* _Source records_:
──────────────────────────────
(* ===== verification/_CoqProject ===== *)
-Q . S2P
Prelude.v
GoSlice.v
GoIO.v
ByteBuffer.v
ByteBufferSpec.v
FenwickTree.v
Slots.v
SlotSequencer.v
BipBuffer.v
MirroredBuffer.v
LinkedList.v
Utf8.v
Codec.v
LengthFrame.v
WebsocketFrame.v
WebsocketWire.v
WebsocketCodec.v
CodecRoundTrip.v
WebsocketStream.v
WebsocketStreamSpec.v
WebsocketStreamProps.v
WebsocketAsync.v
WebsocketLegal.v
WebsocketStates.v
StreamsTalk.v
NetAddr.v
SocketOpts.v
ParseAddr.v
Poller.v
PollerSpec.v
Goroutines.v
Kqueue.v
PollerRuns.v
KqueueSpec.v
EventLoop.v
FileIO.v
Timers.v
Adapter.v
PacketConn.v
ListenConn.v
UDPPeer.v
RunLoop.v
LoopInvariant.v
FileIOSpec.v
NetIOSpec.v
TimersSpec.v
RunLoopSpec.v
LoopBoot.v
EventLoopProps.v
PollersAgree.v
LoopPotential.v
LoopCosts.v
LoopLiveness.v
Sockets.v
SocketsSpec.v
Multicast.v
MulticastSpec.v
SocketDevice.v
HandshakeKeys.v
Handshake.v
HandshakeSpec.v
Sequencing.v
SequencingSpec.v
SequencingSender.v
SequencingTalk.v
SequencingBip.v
──────────────────────────────
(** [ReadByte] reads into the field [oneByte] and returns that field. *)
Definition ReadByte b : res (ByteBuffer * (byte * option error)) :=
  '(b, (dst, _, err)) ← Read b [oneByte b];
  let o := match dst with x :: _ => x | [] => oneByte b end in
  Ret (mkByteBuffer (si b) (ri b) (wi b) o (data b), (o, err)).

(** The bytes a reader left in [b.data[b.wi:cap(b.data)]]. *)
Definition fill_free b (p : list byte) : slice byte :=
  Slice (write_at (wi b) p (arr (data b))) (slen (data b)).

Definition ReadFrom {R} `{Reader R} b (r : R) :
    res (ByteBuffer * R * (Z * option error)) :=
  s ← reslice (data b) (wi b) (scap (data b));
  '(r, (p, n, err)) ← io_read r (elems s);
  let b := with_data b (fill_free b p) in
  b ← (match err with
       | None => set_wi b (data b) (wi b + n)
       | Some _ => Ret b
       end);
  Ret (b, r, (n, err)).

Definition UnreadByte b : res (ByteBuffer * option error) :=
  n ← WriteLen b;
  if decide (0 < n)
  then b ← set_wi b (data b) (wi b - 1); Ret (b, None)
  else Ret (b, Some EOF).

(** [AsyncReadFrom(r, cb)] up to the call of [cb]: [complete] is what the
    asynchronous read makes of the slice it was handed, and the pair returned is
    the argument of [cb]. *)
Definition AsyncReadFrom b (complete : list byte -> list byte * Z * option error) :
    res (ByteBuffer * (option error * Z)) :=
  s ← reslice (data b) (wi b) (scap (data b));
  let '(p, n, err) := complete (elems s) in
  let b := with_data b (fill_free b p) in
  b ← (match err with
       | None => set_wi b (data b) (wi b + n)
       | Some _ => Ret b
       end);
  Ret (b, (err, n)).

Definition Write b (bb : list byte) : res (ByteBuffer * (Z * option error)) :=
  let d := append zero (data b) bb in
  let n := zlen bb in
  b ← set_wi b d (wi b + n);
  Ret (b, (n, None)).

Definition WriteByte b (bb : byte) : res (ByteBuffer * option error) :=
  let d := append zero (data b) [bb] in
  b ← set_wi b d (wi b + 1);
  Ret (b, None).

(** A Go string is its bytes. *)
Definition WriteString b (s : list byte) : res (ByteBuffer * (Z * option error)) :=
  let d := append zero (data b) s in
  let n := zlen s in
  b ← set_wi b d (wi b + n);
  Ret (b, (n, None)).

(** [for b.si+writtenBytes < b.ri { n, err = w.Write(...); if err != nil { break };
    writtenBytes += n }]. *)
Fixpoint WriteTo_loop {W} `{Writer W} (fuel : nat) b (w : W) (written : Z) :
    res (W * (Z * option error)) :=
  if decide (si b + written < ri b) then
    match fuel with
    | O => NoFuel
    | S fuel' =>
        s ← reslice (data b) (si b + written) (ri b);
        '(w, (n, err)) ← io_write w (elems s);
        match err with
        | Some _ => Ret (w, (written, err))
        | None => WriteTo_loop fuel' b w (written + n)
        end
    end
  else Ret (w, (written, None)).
──────────────────────────────
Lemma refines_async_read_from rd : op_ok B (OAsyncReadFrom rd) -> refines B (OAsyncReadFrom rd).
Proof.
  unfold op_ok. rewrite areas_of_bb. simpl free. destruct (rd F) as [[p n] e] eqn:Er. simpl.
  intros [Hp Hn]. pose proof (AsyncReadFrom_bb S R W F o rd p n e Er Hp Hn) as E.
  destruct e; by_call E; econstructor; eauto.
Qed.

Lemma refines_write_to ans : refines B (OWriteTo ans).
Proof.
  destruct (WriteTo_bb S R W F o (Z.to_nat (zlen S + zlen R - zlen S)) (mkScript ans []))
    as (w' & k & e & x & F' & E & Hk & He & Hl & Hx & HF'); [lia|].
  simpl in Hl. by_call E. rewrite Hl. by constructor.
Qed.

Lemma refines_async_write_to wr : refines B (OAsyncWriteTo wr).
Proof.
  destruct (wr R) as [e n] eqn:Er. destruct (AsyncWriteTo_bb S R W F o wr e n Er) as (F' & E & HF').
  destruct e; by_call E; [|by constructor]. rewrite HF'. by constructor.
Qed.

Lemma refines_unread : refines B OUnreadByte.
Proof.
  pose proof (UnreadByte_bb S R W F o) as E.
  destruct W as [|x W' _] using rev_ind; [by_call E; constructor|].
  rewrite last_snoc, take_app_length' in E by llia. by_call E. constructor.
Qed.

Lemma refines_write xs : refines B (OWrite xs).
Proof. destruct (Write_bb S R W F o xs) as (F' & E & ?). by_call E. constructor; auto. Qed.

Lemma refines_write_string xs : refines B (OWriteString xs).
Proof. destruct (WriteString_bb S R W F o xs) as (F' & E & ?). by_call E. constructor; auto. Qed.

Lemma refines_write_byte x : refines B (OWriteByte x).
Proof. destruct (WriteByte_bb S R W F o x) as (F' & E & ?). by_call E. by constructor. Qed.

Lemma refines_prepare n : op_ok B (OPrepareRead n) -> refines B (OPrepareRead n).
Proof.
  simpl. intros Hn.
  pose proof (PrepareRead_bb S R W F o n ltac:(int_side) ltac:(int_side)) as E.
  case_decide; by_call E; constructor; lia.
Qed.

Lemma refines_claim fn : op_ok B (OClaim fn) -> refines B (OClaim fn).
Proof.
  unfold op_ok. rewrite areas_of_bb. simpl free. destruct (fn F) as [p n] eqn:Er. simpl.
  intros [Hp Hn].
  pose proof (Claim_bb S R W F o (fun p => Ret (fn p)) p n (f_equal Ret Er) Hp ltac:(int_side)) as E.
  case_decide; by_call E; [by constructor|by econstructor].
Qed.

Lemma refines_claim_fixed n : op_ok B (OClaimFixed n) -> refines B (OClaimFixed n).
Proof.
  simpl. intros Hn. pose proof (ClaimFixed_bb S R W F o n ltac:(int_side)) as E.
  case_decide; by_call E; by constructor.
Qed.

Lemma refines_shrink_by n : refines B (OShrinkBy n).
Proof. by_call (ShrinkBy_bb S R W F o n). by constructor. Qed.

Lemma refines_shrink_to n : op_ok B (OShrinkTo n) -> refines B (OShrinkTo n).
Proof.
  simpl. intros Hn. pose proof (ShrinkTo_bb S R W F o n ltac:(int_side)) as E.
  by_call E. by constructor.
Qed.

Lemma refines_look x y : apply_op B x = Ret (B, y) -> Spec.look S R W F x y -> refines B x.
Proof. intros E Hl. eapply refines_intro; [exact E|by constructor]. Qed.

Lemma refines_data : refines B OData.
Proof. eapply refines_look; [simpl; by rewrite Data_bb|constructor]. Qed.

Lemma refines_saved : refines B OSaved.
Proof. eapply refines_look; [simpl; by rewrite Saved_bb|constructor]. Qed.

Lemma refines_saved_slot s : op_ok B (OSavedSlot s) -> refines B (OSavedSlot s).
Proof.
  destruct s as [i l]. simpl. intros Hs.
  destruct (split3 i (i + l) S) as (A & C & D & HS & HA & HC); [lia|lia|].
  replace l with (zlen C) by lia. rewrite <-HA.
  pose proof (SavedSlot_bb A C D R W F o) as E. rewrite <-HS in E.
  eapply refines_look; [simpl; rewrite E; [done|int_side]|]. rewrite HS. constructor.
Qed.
──────────────────────────────
* _The problem_:
Reproduce, character for character, only the lines of the preceding data that start at the line with "(* ===== verification/_CoqProject ===== *)" and end at the line with "SequencingTalk.v", both included.

* _Answer below_:
(* ===== verification/_CoqProject ===== *)
-Q . S2P
Prelude.v
GoSlice.v
GoIO.v
ByteBuffer.v
ByteBufferSpec.v
FenwickTree.v
Slots.v
SlotSequencer.v
BipBuffer.v
MirroredBuffer.v
LinkedList.v
Utf8.v
Codec.v
LengthFrame.v
WebsocketFrame.v
WebsocketWire.v
WebsocketCodec.v
CodecRoundTrip.v
WebsocketStream.v
WebsocketStreamSpec.v
WebsocketStreamProps.v
WebsocketAsync.v
WebsocketLegal.v
WebsocketStates.v
StreamsTalk.v
NetAddr.v
SocketOpts.v
ParseAddr.v
Poller.v
PollerSpec.v
Goroutines.v
Kqueue.v
PollerRuns.v
KqueueSpec.v
EventLoop.v
FileIO.v
Timers.v
Adapter.v
PacketConn.v
ListenConn.v
UDPPeer.v
RunLoop.v
LoopInvariant.v
FileIOSpec.v
NetIOSpec.v
TimersSpec.v
RunLoopSpec.v
LoopBoot.v
EventLoopProps.v
PollersAgree.v
LoopPotential.v
LoopCosts.v
LoopLiveness.v
Sockets.v
SocketsSpec.v
Multicast.v
MulticastSpec.v
SocketDevice.v
HandshakeKeys.v
Handshake.v
HandshakeSpec.v
Sequencing.v
SequencingSpec.v
SequencingSender.v
SequencingTalk.v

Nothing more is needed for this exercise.